To ensure workers are not in high-risk areas, Streeton says using intelligent monitoring solutions such as the internet of things (IOT) should be prioritised.
He adds that wirelessly monitoring movement on rail lines which can predict landslip failure before it causes any fatalities is a potential solution to improve safety. The technology would measure frequencies which breach trigger levels, and would then alert workers in real-time. He says Senceive was responsible for detecting the landslip on the Bexleyheath line at Barnehurst as it happened in February 2019, and was able to inform Network Rail, which then closed the line before it could potentially harm anybody.
This was possible by placing wireless sensors around the rail infrastructure which allowed the company “to create near real-time monitoring with immense precision,” Streeton says.

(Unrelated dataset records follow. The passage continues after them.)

(* ===== verification/SendThms.v ===== *)
(** * SendThms: edge cases of the message builders

    What [pqwire_send_bind] and [pqwire_send_data_row_multi] do with lengths that come
    without values, and which sizes [pqwire_send_bind] refuses. *)
From S2P Require Import Prelude Wire Ring Events Scram Ctx Parse ParseSafe Feed FeedSpec FeedThms.
From S2P Require Import Send SendSpec Roundtrip.

(** The size check that refuses a Bind of one parameter of [n] bytes, [p] being the offset of
    the parameter's length word and [nr] the number of result formats.  The buffer has 320
    bytes; it is replaced by one with 1024 bytes to spare only when the value does not fit. *)
Definition one_param_refused (p n nr : Z) : bool :=
  (320 <? p + 4) || (if p + 4 + n <=? 320 then 320 <? p + 4 + n + 2 + 2 * nr else 1024 <? 2 + 2 * nr).

Definition one_param_offset (portal statement fmts : list Z) : Z :=
  zlen portal + 1 + (zlen statement + 1) + 2 + 2 * zlen fmts + 2.

Lemma bind_fits_one portal statement fmts v rfmts :
  bind_fits portal statement fmts [Some v] rfmts
  = negb (one_param_refused (one_param_offset portal statement fmts) (zlen v) (zlen rfmts)).
Proof.
  pose proof (zlen_nonneg v). pose proof (zlen_nonneg rfmts). pose proof (zlen_nonneg fmts).
  unfold bind_fits, one_param_refused, one_param_offset. change (zlen [Some v]) with 1.
  change (64 + 1 * 256) with 320. rewrite (Z.mul_comm (zlen fmts) 2), (Z.mul_comm (zlen rfmts) 2).
  set (p := zlen portal + 1 + (zlen statement + 1) + 2 + 2 * zlen fmts + 2).
  rewrite values_fit_cons. cbn [values_fit]. unfold value_cap. change (default [] (Some v)) with v.
  destruct (Z.leb_spec p 320), (Z.ltb_spec 320 (p + 4)); cbn [andb orb negb]; try lia.
  destruct (Z.leb_spec (p + 4 + zlen v) 320), (Z.ltb_spec 320 (p + 4 + zlen v)), (Z.ltb_spec 0 (zlen v));
    cbn [andb]; try lia; rewrite <- Z.leb_antisym; apply eq_true_iff_eq; rewrite !Z.leb_le; lia.
Qed.

(** C37: which Binds of one parameter [pqwire_send_bind] refuses, for any portal, statement,
    formats and value: those whose fixed part does not fit in 320 bytes, those whose value
    just fits there while the result formats after it do not, and those whose value does not
    fit and that have more than 511 result formats; so a value of 309 or 310 bytes to the
    unnamed portal and statement is refused and longer ones are sent.  What is sent is the
    protocol's encoding. *)
Theorem send_bind_refused_sizes heap c portal statement fmts v rfmts :
  ctx_wf c → allocs c = [] → zlen v < 2 ^ 31 →
  if one_param_refused (one_param_offset portal statement fmts) (zlen v) (zlen rfmts)
  then call_send_bind heap (Some c) portal statement fmts [Some v] rfmts = Some (-1, Some c)
  else ∃ c', call_send_bind heap (Some c) portal statement fmts [Some v] rfmts = Some (0, Some c') ∧
    output_buf c' = output_buf c ++
      frame (chr "B") (with_nul portal ++ with_nul statement ++ wr16_be (zlen fmts) ++ cat be16 fmts
        ++ wr16_be 1 ++ (wr32_be (to_u32 (zlen v)) ++ v) ++ wr16_be (zlen rfmts) ++ cat be16 rfmts).
Proof.
  intros Hc Ha Hv.
  pose proof (send_bind_spec heap c portal statement fmts [Some v] rfmts Hc Ha) as Hs.
  rewrite bind_fits_one in Hs. destruct (one_param_refused _ _ _); cbn [negb] in Hs; [apply Hs; by constructor|].
  destruct Hs as (c' & Hs & Ho); [by constructor|]. exists c'. split; [done|].
  rewrite (sends_output _ _ _ Ho). unfold bind_payload. rewrite (cat_cons param_bytes), app_nil_r. done.
Qed.

Lemma send_bind_refused_sizes_witness :
  one_param_refused (one_param_offset [] [] []) 310 0 = true ∧
  one_param_refused (one_param_offset [] [] []) 311 0 = false ∧
  call_send_bind (λ _, 0) (Some (fresh PQWIRE_ROLE_CLIENT 64)) [] [] [] [Some (zrep 309 65)] []
    = Some (-1, Some (fresh PQWIRE_ROLE_CLIENT 64)).
Proof.
  do 2 (split; [reflexivity|]).
  apply (send_bind_refused_sizes (λ _, 0) (fresh PQWIRE_ROLE_CLIENT 64) [] [] [] (zrep 309 65) []).
  - apply fresh_wf. lia.
  - reflexivity.
  - vm_compute. reflexivity.
Defined.

(** A length that is given without a value. *)
Section missing.
Context (c : pqwire_ctx) (n : Z) (Hc : ctx_wf c) (Ha : allocs c = []) (Hn : 0 < n ≤ 248).

Ltac in_room := rewrite return_if_run, (proj2 (Z.ltb_ge 320 _)) by (vm_compute; discriminate).
Ltac put_const := rewrite put_run by (vm_compute; discriminate).

Lemma given_length : i32_array_or (-1) (Some [n]) 0 = Some n.
Proof using Hn. change (Some (to_i32 n) = Some n). f_equal. apply to_i32_small. lia. Qed.

(** [n] uninitialised bytes of the heap block, from offset 10. *)
Definition unwritten (heap : Z → Z) : list Z := (λ k : nat, heap (10 + Z.of_nat k)) <$> seq 0 (Z.to_nat n).

Lemma zlen_unwritten heap : zlen (unwritten heap) = n.
Proof using Hn. unfold unwritten, zlen. rewrite length_fmap, length_seq. lia. Qed.

Lemma put_missing_value heap :
  put_values 1 0 heap (Some [n]) None 320 [0; 0; 0; 0; 0; 1] c
  = (Val (320, ([0; 0; 0; 0; 0; 1] ++ wr32_be n) ++ unwritten heap), c).
Proof using Hn.
  cbn [put_values]. rewrite (access_run _ n) by exact given_length. in_room. put_const.
  rewrite (proj2 (Z.ltb_lt 0 n)), to_u32_small by lia.
  assert (Hz : zlen ([0; 0; 0; 0; 0; 1] ++ wr32_be n) = 10) by done.
  rewrite Hz, (proj2 (Z.ltb_ge _ _)) by lia. do 2 erewrite send_bind_Val by done.
  erewrite send_bind_Val; [done|]. unfold put_unwritten. rewrite Hz. apply put_end.
  rewrite Hz. pose proof (zlen_unwritten heap). unfold unwritten in *. lia.
Qed.

Lemma send_missing_value heap :
  send_bind_msg heap None None None 0 (Some [n]) None 1 None 0 c
  = emit (chr "B") (Some ([0; 0; 0; 0; 0; 1] ++ wr32_be n ++ unwritten heap ++ [0; 0])) c.
Proof using Hc Ha Hn.
  unfold send_bind_msg. rewrite malloc_run by done.
  change (str_or [] None) with (@nil Z). change (64 + 1 * 256) with 320.
  in_room. do 2 put_const. in_room. put_const. erewrite send_bind_Val by done. in_room. put_const.
  rewrite (send_bind_Val _ _ _ _ _ (put_missing_value heap)). rewrite return_if_run.
  assert (Hz : zlen (([0; 0; 0; 0; 0; 1] ++ wr32_be n) ++ unwritten heap) = 10 + n)
    by (rewrite zlen_app, zlen_unwritten; done).
  rewrite Hz, (proj2 (Z.ltb_ge _ _)) by lia. rewrite put_run by (rewrite Hz, zlen_wr16_be; lia).
  erewrite send_bind_Val by done. by rewrite <- !app_assoc.
Qed.

Lemma send_missing_cell :
  send_data_row_multi (Some [n]) None 1 c = emit (chr "D") (Some (wr16_be 1 ++ wr32_be n)) c.
Proof using Hc Ha Hn.
  unfold send_data_row_multi. rewrite malloc_run by done. change (64 + 1 * 256) with 320. put_const.
  assert (Hv : put_cells 1 0 (Some [n]) None 320 ([] ++ wr16_be 1) c = (Val (wr16_be 1 ++ wr32_be n), c)).
  { cbn [put_cells]. rewrite (access_run _ n) by exact given_length. in_room. put_const.
    rewrite (proj2 (Z.ltb_lt 0 n)), to_u32_small by lia. by erewrite send_bind_Val by done. }
  by rewrite (send_bind_Val _ _ _ _ _ Hv).
Qed.

Lemma parse_missing_cell s s' :
  session_wf s → parse_data_row s (wr16_be 1 ++ wr32_be n) = Some s' →
  ∃ row, list.last (queued s') = Some (mk_event PQ_EVENT_DATA_ROW (P_data_row row)) ∧ dr_n_columns row = 0.
Proof using Hn.
  intros Hwf Hh. set (body := wr16_be 1 ++ wr32_be n) in *. unfold parse_data_row in Hh.
  change (zlen body) with 6 in Hh. change (rd16_be body 0) with (Some 1) in Hh.
  change (6 <? 2) with false in Hh. cbn [mbind option_bind] in Hh.
  change (Z.to_nat (clamp 1 PQWIRE_MAX_ROW_COLUMNS)) with 1%nat in Hh.
  cbn [cells_loop] in Hh. change (zlen body) with 6 in Hh. change (2 + 4 <=? 6) with true in Hh. cbv match in Hh.
  pose proof (rd32_be_wr32_be (wr16_be 1) n [] 2 eq_refl) as Hrd. rewrite app_nil_r in Hrd. fold body in Hrd.
  rewrite Hrd in Hh. cbn [mbind option_bind] in Hh. rewrite to_u32_small, to_i32_small in Hh by lia.
  rewrite (proj2 (Z.ltb_ge n 0)), (proj2 (Z.ltb_lt 6 _)) in Hh by lia. cbn [mbind option_bind] in Hh.
  apply enqueue_event_last in Hh; [by eexists|done|]. unfold event_in_arena, row_in_arena. cbn. repeat constructor.
Qed.
End missing.

(** C38: lengths without values: given a positive length and a NULL values array,
    [pqwire_send_bind] sends that many bytes of its uninitialised heap block as the
    parameter's value, and [pqwire_send_data_row_multi] announces the bytes but sends none,
    so that the client's row event has no columns at all. *)
Theorem missing_values_sent heap c r n :
  ctx_wf c → allocs c = [] → 0 < n ≤ 248 → receiver r (wr16_be 1 ++ wr32_be n) →
  role (sess r) = PQWIRE_ROLE_CLIENT →
  (∃ c', pqwire_send_bind heap (Some c) None None None 0 (Some [n]) None 1 None 0 = Some (0, Some c') ∧
     output_buf c' = output_buf c ++ frame (chr "B")
       ([0; 0; 0; 0; 0; 1] ++ wr32_be n
          ++ ((λ k : nat, heap (10 + Z.of_nat k)) <$> seq 0 (Z.to_nat n)) ++ [0; 0])) ∧
  delivers c r (pqwire_send_data_row_multi (Some c) (Some [n]) None 1) (λ _ ev, ∃ row,
    ev = mk_event PQ_EVENT_DATA_ROW (P_data_row row) ∧ dr_n_columns row = 0).
Proof.
  intros Hc Ha Hn Hr Hrole. split.
  - destruct (api_emit c Hc Ha _ _ _ (send_missing_value c n Hc Ha Hn heap)) as (c' & He & Ho).
    exists c'. split; [exact He|]. by apply sends_output.
  - apply (delivers_intro c r _ (chr "D") (wr16_be 1 ++ wr32_be n)); [done|apply chr_ok| | |].
    + apply bytes_ok_app. split; [apply wr16_be_ok|apply wr32_be_ok].
    + apply api_emit; [done..|]. by apply send_missing_cell.
    + intros r' base Hh _ _ _. rewrite handle_client in Hh by done.
      destruct (parse_missing_cell n Hn (sess r) (sess r')) as (row & Hl & Hz); [by eapply receiver_sess|exact Hh|].
      eexists. split; [exact Hl|]. by exists row.
Qed.

Lemma missing_values_sent_witness :
  (∃ c', pqwire_send_bind (λ k, k) (Some (fresh PQWIRE_ROLE_SERVER 64)) None None None 0 (Some [3]) None 1 None 0
           = Some (0, Some c') ∧
     output_buf c' = [] ++ frame (chr "B") ([0; 0; 0; 0; 0; 1] ++ wr32_be 3
          ++ ((λ k : nat, 10 + Z.of_nat k) <$> seq 0 (Z.to_nat 3)) ++ [0; 0])) ∧
  delivers (fresh PQWIRE_ROLE_SERVER 64) (test_receiver PQWIRE_ROLE_CLIENT)
    (pqwire_send_data_row_multi (Some (fresh PQWIRE_ROLE_SERVER 64)) (Some [3]) None 1) (λ _ ev, ∃ row,
    ev = mk_event PQ_EVENT_DATA_ROW (P_data_row row) ∧ dr_n_columns row = 0).
Proof.
  apply (missing_values_sent (λ k, k) (fresh PQWIRE_ROLE_SERVER 64) (test_receiver PQWIRE_ROLE_CLIENT) 3).
  - apply fresh_wf. lia.
  - reflexivity.
  - lia.
  - apply test_receiver_ok. vm_compute. discriminate.
  - reflexivity.
Defined.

“Operating 24/7 in the harsh rail environment and in remote locations, the sensors offer the ability to report data every few seconds. It allows workers to predict potential problems along rail lines, meaning they can close lines before anyone is at risk of danger.”
While companies may worry that upgrading their technology and installing wireless sensors can be expensive, Streeton says it’s an “essential investment.”
“With regards to automation, there is always a cost implication involved and to be considered. However, if the rail companies are truly dedicated to reduction in accidents and fatalities, can we really put a price on automation?” he concludes.